(** * Aurora long-running-query collector: a shallow embedding

    The development follows the Python modules of the collector:

    - [dynatrace/logs_client.py]: [DynatraceLogsClient.send_logs];
    - [dynatrace/metrics_client.py]: [DynatraceMetricsClient.send_metrics];
    - [collectors/postgres_collector.py]:
      [PostgresCollector.get_long_running_queries];
    - [lambda_function.py]: [get_secret], [get_config], [lambda_handler].

    The dictionaries of the log entries are Python objects that [send_logs]
    updates in place: they live in a store indexed by references, and a list
    of entries is a list of references. Everything the code obtains from
    outside (environment variables, Secrets Manager, the database, the HTTP
    endpoints, the clock) is read from a [World]; the I/O done is recorded in
    a trace. The definitions come first, the proofs follow. *)

From Stdlib Require Import ZArith String Ascii List Lia.
From Stdlib Require Import Floats.SpecFloat.
From stdpp Require Import base tactics option list gmap strings pretty functions.

Set Warnings "-register-all".

Open Scope string_scope.
Open Scope Z_scope.

(** ** Python values *)

(** Values decoded by [json.loads]. An object keeps its members in the order
    of the text; [dict_get] reads them the way the resulting [dict] does (the
    last binding of a key wins). *)
Inductive json :=
| JNull
| JBool (b : bool)
| JInt (n : Z)
| JFloat (f : spec_float)
| JStr (s : string)
| JList (l : list json)
| JDict (kvs : list (string * json)).

(** Values stored in a log entry: strings and the integer timestamp. *)
Inductive value :=
| VStr (s : string)
| VInt (n : Z).

Global Instance value_eq_dec : EqDecision value.
Proof. solve_decision. Defined.

(** A log entry is a [dict[str, Any]]. *)
Abbreviation entry := (gmap string value).

(** A reference to a dictionary object. *)
Abbreviation loc := nat.

(** ** HTTP, as [requests] shows it to the program *)

Record response := {
  status_code : Z;
  reason : string;
  url : string;
  text : string;
}.

Inductive body :=
| TextBody (s : string)
| JsonBody (entries : list entry).

Record request := {
  req_url : string;
  req_token : json;           (* header Authorization: f"Api-Token {token}" *)
  req_content_type : string;
  req_data : body;
  req_timeout : Z;
}.

(** What [requests.post] does: it returns a response, or raises a
    [RequestException] (connection error, timeout, ...) with a message. *)
Inductive post_outcome :=
| Responded (r : response)
| Failed (msg : string).

(** ** Exceptions *)

Inductive exn :=
| ValueError (msg : string)
| AttributeError (msg : string)
| OverflowError (msg : string)
| ZeroDivisionError (msg : string)
| TypeError (msg : string)
| HTTPError (msg : string) (r : response)
| RequestException (msg : string)
| ExternalError (msg : string).   (* botocore and psycopg2 errors *)

(** [str(e)] *)
Definition str_exn (e : exn) : string :=
  match e with
  | ValueError msg | AttributeError msg | OverflowError msg
  | ZeroDivisionError msg | TypeError msg
  | HTTPError msg _ | RequestException msg | ExternalError msg => msg
  end.

Inductive res (A : Type) :=
| Ok (a : A)
| Raise (e : exn).
Arguments Ok {A} a.
Arguments Raise {A} e.

(** ** The state of one invocation and the outside world *)

Record QueryRow := {
  pid : Z;
  usename : string;
  datname : string;
  q_state : string;
  wait_event_type : option string;
  wait_event : option string;
  duration_seconds : Z;
  query : string;
}.

Record conn_params := {
  cp_host : string;
  cp_port : Z;
  cp_database : string;
  cp_user : string;
  cp_password : json;
  cp_threshold : Z;
}.

Inductive io_event :=
| SecretFetch (arn : string)
| DbQuery (p : conn_params)
| HttpPost (rq : request).

(** [json.loads]: a value, or [JSONDecodeError] with its message. *)
Inductive decoded :=
| Decoded (v : json)
| DecodeError (msg : string).
(** * SpectraST library importer (.splib): build, merge and curate

    A shallow embedding of [SpectraSTSpLibImporter.cpp]: the combine
    actions (UNION, APPEND, INTERSECT, SUBTRACT, SUBTRACT_HOMOLOGS), the
    build-action dispatch, the five-level quality filter with its
    inclusion-exclusion counters, and the similarity clustering of
    unidentified spectra.

    Conventions.
    - [unsigned int] values are [Z] with the wrap-around [u32] written out.
    - [double] values are the rationals they denote ([Q]). Where a double
      is computed and then cut to an integer (the peak quorum's threshold)
      every operation rounds to the nearest binary64 value as the machine
      does ([roundDouble]); where doubles are only compared, the concrete
      inputs below use values for which the rounding cannot change the
      outcome of a comparison.
    - A pointer that may be [NULL] is an [option]; dereferencing [NULL] is
      the outcome [Crash].
    - Classes of the repository that are not part of this translation unit
      (peptides, peak lists, indices, the replicate reducer, the log) are
      gathered in the class [Collaborators]; their results are taken as
      given, the control flow around them is the importer's. *)

From Stdlib Require Import ZArith QArith Qround Qpower String List Lia Lqa.
From stdpp Require Import gmap strings list sorting.

Local Open Scope Z_scope.

(** ** Machine arithmetic *)

Definition u32 (z : Z) : Z := z mod 2 ^ 32.

Definition double : Type := Q.
(** [getMarker(host, id)]: [host.querySelector('#' + id)] for an id that
    can be written after the [#] as it is, as the ids
    [editable-range-boundary-N] of the markers can: the first element
    below the host whose [id] attribute is [id].  Other ids are outside
    this definition. *)
Definition getMarker (doc : Node) (host : nat) (id : string) : option nat :=
  match lookup doc host with
  | Some h =>
      option_map nid
        (find (fun x => isElement x && is_value (getAttributeOf x "id") id) (descendants h))
  | None => None
  end.

Record RangeInfo : Type := mkRangeInfo {
  markerId : option string;
  startMarkerId : option string;
  endMarkerId : option string;
  collapsed : bool;
  restored : bool
}.

(** A marker id that is not falsy. *)
Definition truthyId (id : option string) : option string :=
  match id with
  | Some s => if String.eqb s "" then None else Some s
  | None => None
  end.

(** [setRangeBoundary]: when the marker is gone the function logs and
    returns, leaving document and range as they are. *)
Definition setRangeBoundary (doc : Node) (host : nat) (range : Range) (markerId : string)
    (atStart : bool) : Outcome (Node * Range) :=
  match getMarker doc host markerId with
  | None => Returns (doc, range)
  | Some markerEl =>
      range1 <- (if atStart then setStartBefore doc range markerEl
                 else setEndBefore doc range markerEl) ;;
      Returns (remove doc range1 markerEl)
  end.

━━━━━━

Exercise directions: Everything in the material should be repeated exactly as written.

Answer below:
(** * Aurora long-running-query collector: a shallow embedding

    The development follows the Python modules of the collector:

    - [dynatrace/logs_client.py]: [DynatraceLogsClient.send_logs];
    - [dynatrace/metrics_client.py]: [DynatraceMetricsClient.send_metrics];
    - [collectors/postgres_collector.py]:
      [PostgresCollector.get_long_running_queries];
    - [lambda_function.py]: [get_secret], [get_config], [lambda_handler].

    The dictionaries of the log entries are Python objects that [send_logs]
    updates in place: they live in a store indexed by references, and a list
    of entries is a list of references. Everything the code obtains from
    outside (environment variables, Secrets Manager, the database, the HTTP
    endpoints, the clock) is read from a [World]; the I/O done is recorded in
    a trace. The definitions come first, the proofs follow. *)

From Stdlib Require Import ZArith String Ascii List Lia.
From Stdlib Require Import Floats.SpecFloat.
From stdpp Require Import base tactics option list gmap strings pretty functions.

Set Warnings "-register-all".

Open Scope string_scope.
Open Scope Z_scope.

(** ** Python values *)

(** Values decoded by [json.loads]. An object keeps its members in the order
    of the text; [dict_get] reads them the way the resulting [dict] does (the
    last binding of a key wins). *)
Inductive json :=
| JNull
| JBool (b : bool)
| JInt (n : Z)
| JFloat (f : spec_float)
| JStr (s : string)
| JList (l : list json)
| JDict (kvs : list (string * json)).

(** Values stored in a log entry: strings and the integer timestamp. *)
Inductive value :=
| VStr (s : string)
| VInt (n : Z).

Global Instance value_eq_dec : EqDecision value.
Proof. solve_decision. Defined.

(** A log entry is a [dict[str, Any]]. *)
Abbreviation entry := (gmap string value).

(** A reference to a dictionary object. *)
Abbreviation loc := nat.

(** ** HTTP, as [requests] shows it to the program *)

Record response := {
  status_code : Z;
  reason : string;
  url : string;
  text : string;
}.

Inductive body :=
| TextBody (s : string)
| JsonBody (entries : list entry).

Record request := {
  req_url : string;
  req_token : json;           (* header Authorization: f"Api-Token {token}" *)
  req_content_type : string;
  req_data : body;
  req_timeout : Z;
}.

(** What [requests.post] does: it returns a response, or raises a
    [RequestException] (connection error, timeout, ...) with a message. *)
Inductive post_outcome :=
| Responded (r : response)
| Failed (msg : string).

(** ** Exceptions *)

Inductive exn :=
| ValueError (msg : string)
| AttributeError (msg : string)
| OverflowError (msg : string)
| ZeroDivisionError (msg : string)
| TypeError (msg : string)
| HTTPError (msg : string) (r : response)
| RequestException (msg : string)
| ExternalError (msg : string).   (* botocore and psycopg2 errors *)

(** [str(e)] *)
Definition str_exn (e : exn) : string :=
  match e with
  | ValueError msg | AttributeError msg | OverflowError msg
  | ZeroDivisionError msg | TypeError msg
  | HTTPError msg _ | RequestException msg | ExternalError msg => msg
  end.

Inductive res (A : Type) :=
| Ok (a : A)
| Raise (e : exn).
Arguments Ok {A} a.
Arguments Raise {A} e.

(** ** The state of one invocation and the outside world *)

Record QueryRow := {
  pid : Z;
  usename : string;
  datname : string;
  q_state : string;
  wait_event_type : option string;
  wait_event : option string;
  duration_seconds : Z;
  query : string;
}.

Record conn_params := {
  cp_host : string;
  cp_port : Z;
  cp_database : string;
  cp_user : string;
  cp_password : json;
  cp_threshold : Z;
}.

Inductive io_event :=
| SecretFetch (arn : string)
| DbQuery (p : conn_params)
| HttpPost (rq : request).

(** [json.loads]: a value, or [JSONDecodeError] with its message. *)
Inductive decoded :=
| Decoded (v : json)
| DecodeError (msg : string).
(** * SpectraST library importer (.splib): build, merge and curate

    A shallow embedding of [SpectraSTSpLibImporter.cpp]: the combine
    actions (UNION, APPEND, INTERSECT, SUBTRACT, SUBTRACT_HOMOLOGS), the
    build-action dispatch, the five-level quality filter with its
    inclusion-exclusion counters, and the similarity clustering of
    unidentified spectra.

    Conventions.
    - [unsigned int] values are [Z] with the wrap-around [u32] written out.
    - [double] values are the rationals they denote ([Q]). Where a double
      is computed and then cut to an integer (the peak quorum's threshold)
      every operation rounds to the nearest binary64 value as the machine
      does ([roundDouble]); where doubles are only compared, the concrete
      inputs below use values for which the rounding cannot change the
      outcome of a comparison.
    - A pointer that may be [NULL] is an [option]; dereferencing [NULL] is
      the outcome [Crash].
    - Classes of the repository that are not part of this translation unit
      (peptides, peak lists, indices, the replicate reducer, the log) are
      gathered in the class [Collaborators]; their results are taken as
      given, the control flow around them is the importer's. *)

From Stdlib Require Import ZArith QArith Qround Qpower String List Lia Lqa.
From stdpp Require Import gmap strings list sorting.

Local Open Scope Z_scope.

(** ** Machine arithmetic *)

Definition u32 (z : Z) : Z := z mod 2 ^ 32.

Definition double : Type := Q.
(** [getMarker(host, id)]: [host.querySelector('#' + id)] for an id that
    can be written after the [#] as it is, as the ids
    [editable-range-boundary-N] of the markers can: the first element
    below the host whose [id] attribute is [id].  Other ids are outside
    this definition. *)
Definition getMarker (doc : Node) (host : nat) (id : string) : option nat :=
  match lookup doc host with
  | Some h =>
      option_map nid
        (find (fun x => isElement x && is_value (getAttributeOf x "id") id) (descendants h))
  | None => None
  end.

Record RangeInfo : Type := mkRangeInfo {
  markerId : option string;
  startMarkerId : option string;
  endMarkerId : option string;
  collapsed : bool;
  restored : bool
}.

(** A marker id that is not falsy. *)
Definition truthyId (id : option string) : option string :=
  match id with
  | Some s => if String.eqb s "" then None else Some s
  | None => None
  end.

(** [setRangeBoundary]: when the marker is gone the function logs and
    returns, leaving document and range as they are. *)
Definition setRangeBoundary (doc : Node) (host : nat) (range : Range) (markerId : string)
    (atStart : bool) : Outcome (Node * Range) :=
  match getMarker doc host markerId with
  | None => Returns (doc, range)
  | Some markerEl =>
      range1 <- (if atStart then setStartBefore doc range markerEl
                 else setEndBefore doc range markerEl) ;;
      Returns (remove doc range1 markerEl)
  end.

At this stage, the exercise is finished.